By Shaun Richard McCann

Did you know that Ibn al-Nafis described the pulmonary circulation many centuries before William Harvey (1578-1657)? He was an important figure between Galen (2nd century) and the European scientific Renaissance (16th century) and was part of the Islamic Golden Age. Galen’s teachings prevailed for over one thousand years although many of his anatomical observations were made on animals rather than humans. Galen believed that blood passed from the right side of the heart to the left side via tiny pores in the septum.

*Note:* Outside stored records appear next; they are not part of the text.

(* ===== verification/Service.v ===== *)
(** * Services of a subscriber

    [internal/bbsim/devices/services.go]: a service owns the EAPOL, DHCP and
    IGMP state machines of one subscriber service, two channels read by its
    goroutines, and the gRPC stream it answers on.  The state of the model is
    the service and the wire behind its stream; the goroutines are the steps
    [recv_channel] and [recv_packet] (one message each) and the two time-outs.
    A send on an unbuffered channel waits for the goroutine that reads it; in
    the model the message waits in the channel. *)
From S2P Require Import Prelude Fsm OmciTypes Packets Types Io Eapol Dhcp Igmp.
Open Scope Z_scope.
Open Scope string_scope.

(** Source: internal/bbsim/devices/services.go, [Service].  The stream is
    nil until the service is initialized. *)
Record Service := {
  svc_Id : Z; svc_Name : string; HwAddress : list Z; CTag : Z; STag : Z;
  NeedsEapol : bool; NeedsDhcp : bool; NeedsIgmp : bool; NeedsPPPoE : bool;
  TechnologyProfileID : Z; UniTagMatch : Z; ConfigureMacAddress : bool; EnableMacLearning : bool;
  UsPonCTagPriority : Z; UsPonSTagPriority : Z; DsPonCTagPriority : Z; DsPonSTagPriority : Z;
  GemPort : Z; groupAddresses : option (gmap string Z);
  InternalState : string; EapolState : string; DHCPState : string; IGMPState : string;
  Channel : chan Message; PacketCh : chan OnuPacketMessage; hasStream : bool }.

#[export] Instance eta_Service : Eta Service := fun s => {|
  svc_Id := svc_Id s; svc_Name := svc_Name s; HwAddress := HwAddress s; CTag := CTag s;
  STag := STag s; NeedsEapol := NeedsEapol s; NeedsDhcp := NeedsDhcp s; NeedsIgmp := NeedsIgmp s;
  NeedsPPPoE := NeedsPPPoE s; TechnologyProfileID := TechnologyProfileID s;
  UniTagMatch := UniTagMatch s; ConfigureMacAddress := ConfigureMacAddress s;
  EnableMacLearning := EnableMacLearning s; UsPonCTagPriority := UsPonCTagPriority s;
  UsPonSTagPriority := UsPonSTagPriority s; DsPonCTagPriority := DsPonCTagPriority s;
  DsPonSTagPriority := DsPonSTagPriority s; GemPort := GemPort s;
  groupAddresses := groupAddresses s; InternalState := InternalState s;
  EapolState := EapolState s; DHCPState := DHCPState s; IGMPState := IGMPState s;
  Channel := Channel s; PacketCh := PacketCh s; hasStream := hasStream s |}.
#[export] Instance set_GemPort : Setter GemPort := ltac:(setter_for GemPort).
#[export] Instance set_groupAddresses : Setter groupAddresses := ltac:(setter_for groupAddresses).
#[export] Instance set_InternalState : Setter InternalState := ltac:(setter_for InternalState).
#[export] Instance set_EapolState : Setter EapolState := ltac:(setter_for EapolState).
#[export] Instance set_DHCPState : Setter DHCPState := ltac:(setter_for DHCPState).
#[export] Instance set_IGMPState : Setter IGMPState := ltac:(setter_for IGMPState).
#[export] Instance set_Channel : Setter Channel := ltac:(setter_for Channel).
#[export] Instance set_PacketCh : Setter PacketCh := ltac:(setter_for PacketCh).
#[export] Instance set_hasStream : Setter hasStream := ltac:(setter_for hasStream).
(* ===== verification/PonRes.v ===== *)
(** * Resources of a PON port

    The tables of ONU, GEM port and alloc identifiers a [PonPort]
    ([internal/bbsim/devices/pon.go]) keeps so that an identifier in use on a
    PON is not given out twice.  The tables are maps from the identifier to
    the serial number object of the ONU that holds it; every access takes the
    table's lock, so each operation is one atomic step. *)
From S2P Require Import Prelude OmciTypes Packets Types Options.
Open Scope Z_scope.
Open Scope string_scope.

(** Source: internal/bbsim/devices/pon.go, [AllocIDVal]. *)
Record AllocIDVal := { OnuSn : SerialNumber; AllocID : Z }.

(** Source: internal/bbsim/devices/pon.go, [AllocIDKey]: PON, ONU and entity
    identifiers. *)
Definition AllocIDKey : Type := Z * Z * Z.

(** Source: internal/bbsim/devices/pon.go, [PonPort] (the allocated
    resources). *)
Record PonRes := {
  AllocatedGemPorts : gmap Z SerialNumber;
  AllocatedOnuIds : gmap Z SerialNumber;
  AllocatedAllocIds : gmap AllocIDKey AllocIDVal }.
#[export] Instance eta_PonRes : Eta PonRes := fun p => {|
  AllocatedGemPorts := AllocatedGemPorts p; AllocatedOnuIds := AllocatedOnuIds p;
  AllocatedAllocIds := AllocatedAllocIds p |}.
#[export] Instance set_gems : Setter AllocatedGemPorts := ltac:(setter_for AllocatedGemPorts).
#[export] Instance set_onuids : Setter AllocatedOnuIds := ltac:(setter_for AllocatedOnuIds).
#[export] Instance set_allocids : Setter AllocatedAllocIds := ltac:(setter_for AllocatedAllocIds).

(** Source: internal/bbsim/devices/pon.go:72-81, [CreatePonPort] (the empty
    tables). *)
Definition empty_res : PonRes := {|
  AllocatedGemPorts := ∅; AllocatedOnuIds := ∅; AllocatedAllocIds := ∅ |}.

(** ** ONU identifiers *)

(** Source: internal/bbsim/devices/pon.go, [PonPort.storeOnuId]. *)
Definition storeOnuId (onuId : Z) (onuSn : SerialNumber) (p : PonRes) : PonRes :=
  p <| AllocatedOnuIds ::= <[onuId := onuSn]> |>.

(** Source: internal/bbsim/devices/pon.go, [PonPort.removeOnuId]. *)
Definition removeOnuId (onuId : Z) (p : PonRes) : PonRes :=
  p <| AllocatedOnuIds ::= delete onuId |>.

(** Source: internal/bbsim/devices/pon.go, [PonPort.removeAllOnuIds]. *)
Definition removeAllOnuIds (p : PonRes) : PonRes := p <| AllocatedOnuIds := ∅ |>.

(** Source: internal/bbsim/devices/pon.go, [PonPort.isOnuIdAllocated].
    The pair of a flag and a pointer of the source is an [option]. *)
Definition isOnuIdAllocated (onuId : Z) (p : PonRes) : option SerialNumber :=
  AllocatedOnuIds p !! onuId.

(** ** GEM ports *)

(** Source: internal/bbsim/devices/pon.go, [PonPort.storeGemPort]. *)
Definition storeGemPort (gemPortId : Z) (onuSn : SerialNumber) (p : PonRes) : PonRes :=
  p <| AllocatedGemPorts ::= <[gemPortId := onuSn]> |>.

(** Source: internal/bbsim/devices/pon.go, [PonPort.removeGemPort]. *)
Definition removeGemPort (gemPortId : Z) (p : PonRes) : PonRes :=
  p <| AllocatedGemPorts ::= delete gemPortId |>.

(** Source: internal/bbsim/devices/pon.go, [PonPort.removeGemPortBySn]. *)
Definition removeGemPortBySn (onuSn : SerialNumber) (p : PonRes) : PonRes :=
  p <| AllocatedGemPorts ::= filter (fun kv => same_sn kv.2 onuSn = false) |>.

(** Source: internal/bbsim/devices/pon.go, [PonPort.removeAllGemPorts]. *)
Definition removeAllGemPorts (p : PonRes) : PonRes := p <| AllocatedGemPorts := ∅ |>.

(** Source: internal/bbsim/devices/pon.go, [PonPort.isGemPortAllocated]. *)
Definition isGemPortAllocated (gemPortId : Z) (p : PonRes) : option SerialNumber :=
  AllocatedGemPorts p !! gemPortId.

(** ** Alloc identifiers *)

(** Source: internal/bbsim/devices/pon.go, [PonPort.storeAllocId]. *)
Definition storeAllocId (ponID onuID entityID allocId : Z) (onuSn : SerialNumber) (p : PonRes)
    : PonRes :=
  p <| AllocatedAllocIds ::= <[(ponID, onuID, entityID) := {| OnuSn := onuSn; AllocID := allocId |}]> |>.

(** Source: internal/bbsim/devices/pon.go, [PonPort.removeAllocId]. *)
Definition removeAllocId (ponID onuID entityID : Z) (p : PonRes) : PonRes :=
  p <| AllocatedAllocIds ::= delete (ponID, onuID, entityID) |>.

(** Source: internal/bbsim/devices/pon.go, [PonPort.removeAllocIdsForOnuSn]. *)
Definition removeAllocIdsForOnuSn (onuSn : SerialNumber) (p : PonRes) : PonRes :=
  p <| AllocatedAllocIds ::= filter (fun kv => same_sn onuSn (OnuSn kv.2) = false) |>.

(** Source: internal/bbsim/devices/pon.go, [PonPort.removeAllAllocIds]. *)
Definition removeAllAllocIds (p : PonRes) : PonRes := p <| AllocatedAllocIds := ∅ |>.

(** Source: internal/bbsim/devices/pon.go, [PonPort.isAllocIdAllocated]. *)
Definition isAllocIdAllocated (ponID onuID entityID : Z) (p : PonRes) : option AllocIDVal :=
  AllocatedAllocIds p !! (ponID, onuID, entityID).

(** * Properties *)

(** The holder of a GEM port and of an alloc identifier. *)
Definition gem_holder (p : PonRes) (g : Z) : option Z := sn_addr <$> AllocatedGemPorts p !! g.
Definition alloc_holder (p : PonRes) (k : AllocIDKey) : option Z :=
  (fun v => sn_addr (OnuSn v)) <$> AllocatedAllocIds p !! k.

Lemma same_sn_true a b : same_sn a b = true <-> sn_addr a = sn_addr b.
Proof. apply bool_decide_eq_true. Qed.
Lemma same_sn_false a b : same_sn a b = false <-> sn_addr a <> sn_addr b.
Proof. apply bool_decide_eq_false. Qed.

(** Freeing by serial number takes exactly the ports of that ONU. *)
Lemma removeGemPortBySn_spec sn p g :
  gem_holder (removeGemPortBySn sn p) g =
    if decide (gem_holder p g = Some (sn_addr sn)) then None else gem_holder p g.
Proof.
  unfold gem_holder, removeGemPortBySn. cbn.
  destruct (AllocatedGemPorts p !! g) as [x|] eqn:E; cbn.
  - case_decide as Hd.
    + rewrite map_lookup_filter_None_2; [done|]. right. intros y Hy.
      simplify_eq. cbn. rewrite same_sn_false. congruence.
    + rewrite (map_lookup_filter_Some_2 _ _ _ x); [done|done|].
      cbn. rewrite same_sn_false. congruence.
  - rewrite map_lookup_filter_None_2 by (by left). done.
Qed.

Lemma removeAllocIdsForOnuSn_spec sn p k :
  alloc_holder (removeAllocIdsForOnuSn sn p) k =
    if decide (alloc_holder p k = Some (sn_addr sn)) then None else alloc_holder p k.
Proof.
  unfold alloc_holder, removeAllocIdsForOnuSn. cbn.
  destruct (AllocatedAllocIds p !! k) as [x|] eqn:E; cbn.
  - case_decide as Hd.
    + rewrite map_lookup_filter_None_2; [done|]. right. intros y Hy.
      simplify_eq. cbn. rewrite same_sn_false. congruence.
    + rewrite (map_lookup_filter_Some_2 _ _ _ x); [done|done|].
      cbn. rewrite same_sn_false. congruence.
  - rewrite map_lookup_filter_None_2 by (by left). done.
Qed.

(** Nothing on the PON belongs to the ONU. *)
Definition released (sn : SerialNumber) (p : PonRes) : Prop :=
  (forall g, gem_holder p g <> Some (sn_addr sn)) /\
  (forall k, alloc_holder p k <> Some (sn_addr sn)).

(** The GEM ports and the alloc identifiers of every other ONU are untouched;
    the table of ONU identifiers is stated apart where an operation changes it. *)
Definition others_kept (sn : SerialNumber) (p p' : PonRes) : Prop :=
  (forall g, gem_holder p g <> Some (sn_addr sn) -> gem_holder p' g = gem_holder p g) /\
  (forall k, alloc_holder p k <> Some (sn_addr sn) -> alloc_holder p' k = alloc_holder p k).

(** The release shared by the MIB reset and by the clean-up of an ONU. *)
Lemma release_spec sn p :
  let p' := removeGemPortBySn sn (removeAllocIdsForOnuSn sn p) in
  released sn p' /\ others_kept sn p p'.
Proof.
  cbn. split; split.
  - intros g. rewrite removeGemPortBySn_spec. case_decide; done.
  - intros k.
    change (alloc_holder (removeAllocIdsForOnuSn sn p) k <> Some (sn_addr sn)).
    rewrite removeAllocIdsForOnuSn_spec. case_decide; done.
  - intros g Hg. rewrite removeGemPortBySn_spec.
    change (gem_holder (removeAllocIdsForOnuSn sn p) g) with (gem_holder p g).
    by rewrite decide_False.
  - intros k Hk.
    change (alloc_holder (removeAllocIdsForOnuSn sn p) k = alloc_holder p k).
    rewrite removeAllocIdsForOnuSn_spec. by rewrite decide_False.
Qed.

Lemma removeGemPort_storeGemPort g sn p :
  isGemPortAllocated g p = None -> removeGemPort g (storeGemPort g sn p) = p.
Proof.
  destruct p. unfold isGemPortAllocated, removeGemPort, storeGemPort. cbn. intros H.
  unfold upd, set_gems. cbn. f_equal. by apply delete_insert_id.
Qed.
Record PotsSys := { pots : PotsPort; p_onu_chan : chan Message }.
#[export] Instance eta_PotsSys : Eta PotsSys := fun s =>
  {| pots := pots s; p_onu_chan := p_onu_chan s |}.
#[export] Instance set_pots : Setter pots := ltac:(setter_for pots).
#[export] Instance set_p_onu_chan : Setter p_onu_chan := ltac:(setter_for p_onu_chan).

(** Source: internal/bbsim/devices/pots_port.go:55-66, [NewPotsPort]. *)
Definition NewPotsPort (ID : Z) : PotsPort := {|
  pots_ID := ID; pots_MeId := GenerateUniPortEntityId (u32 (ID + 1)); pots_PortNo := 0;
  pots_OperState := UniStateDown |}.

(** Source: internal/bbsim/devices/pots_port.go:67-105, [NewPotsPort] (the
    state machine; its table is the one of a UNI). *)
Definition pots_fsm (o : OnuRef) : FSM PotsSys := {|
  fsm_events := uni_events;
  fsm_current := fun s => pots_OperState (pots s);
  fsm_set := fun x s => s <| pots ::= (fun p => p <| pots_OperState := x |>) |>;
  fsm_before := no_before;
  fsm_enter := fun _ dst s =>
    match ToUint16 (pots_MeId (pots s)) with
    | Done id =>
        let raise := bool_decide (dst = UniStateDown) in
        lift_upd p_onu_chan (fun c s => s <| p_onu_chan := c |>)
          (chan_send (port_alarm o (if raise then 1 else 0) id raise)) s
    | Panicked w => Panicked w
    | Blocked w => Blocked w
    | Exited w => Exited w
    end;
  fsm_after := no_after |}.
(* ===== verification/Onu.v ===== *)
(** * ONUs: state and life cycle

    [internal/bbsim/devices/onu.go]: the state of a simulated ONU, its state
    machine and the operations that move it: power on and off, reboot, alarms,
    flows and the identifiers it holds on its PON.  The state of the model is
    the ONU with what its code reaches: the resource tables of its PON, the
    openolt stream, the channel and the state of the OLT.  Goroutines the code
    starts are recorded as tasks; the OMCI side is in the next file. *)
From S2P Require Import Prelude Fsm Options OmciTypes Omci MibDb Packets Types Io Service.
From S2P Require Import PonRes AlarmSim UniPort.
Open Scope Z_scope.
Open Scope string_scope.

(** ** Transitions and states *)
Definition OnuTxInitialize : string := "initialize".
Definition OnuTxDiscover : string := "discover".
Definition OnuTxEnable : string := "enable".
Definition OnuTxDisable : string := "disable".
Definition OnuTxPonDisable : string := "pon_disable".
Definition OnuTxStartImageDownload : string := "start_image_download".
Definition OnuTxProgressImageDownload : string := "progress_image_download".
Definition OnuTxCompleteImageDownload : string := "complete_image_download".
Definition OnuTxFailImageDownload : string := "fail_image_download".
Definition OnuTxActivateImage : string := "activate_image".
Definition OnuTxCommitImage : string := "commit_image".

Definition OnuStateCreated : string := "created".
Definition OnuStateInitialized : string := "initialized".
Definition OnuStateDiscovered : string := "discovered".
Definition OnuStateEnabled : string := "enabled".
Definition OnuStateDisabled : string := "disabled".
Definition OnuStatePonDisabled : string := "pon_disabled".
Definition OnuStateImageDownloadStarted : string := "image_download_started".
Definition OnuStateImageDownloadInProgress : string := "image_download_in_progress".
Definition OnuStateImageDownloadComplete : string := "image_download_completed".
Definition OnuStateImageDownloadError : string := "image_download_error".
Definition OnuStateImageActivated : string := "software_image_activated".
Definition OnuStateImageCommitted : string := "software_image_committed".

Ibn al-Nafis was born near Damascus. He studied medicine at the Nuri Hospital in Damascus but moved to Egypt in 1236 where he spent most of his life. His discussion on Avicenna’s Canon challenges the teaching of Galen and Avicenna (980-1037) and provides the first description of the pulmonary circulation: ‘Blood from the right chamber of the heart must arrive at the left chamber, but there is no direct pathway between them. The thick septum of the heart is not perforated and does not have visible pores as some people thought or invisible pores as Galen thought. The blood from the right chamber must flow through the pulmonary artery to the lungs, spread through its substances, be mingled there with air, pass through the pulmonary vein to reach the left chamber of the heart, and there form the vital spirit…’ He wrote in Arabic before the printing press was invented perhaps resulting in his writings not becoming well known in the West. In 1924 an Egyptian doctor, Muhyo Al-Deen Altawi, discovered a manuscript entitled, Sharh tashrih al-qanun li’ Ibn Sina, or “Commentary on Anatomy in Avicenna’s Canon” in the Prussian State Library in Berlin while studying the history of Arabic Medicine at the medical faculty of Albert Ludwig’s University. This manuscript, by Ibn al-Nafis, contains the earliest description of the pulmonary circulation.

Other people who contributed anatomical observations include Michael Servetus (1511-1553), Vesalius (1514-1564), Realdus Colombus (1516-1587) and Juan Valverde de Amusco (1525-1587). Michael Servetus was convicted of herecy and he and many of his books were burnt.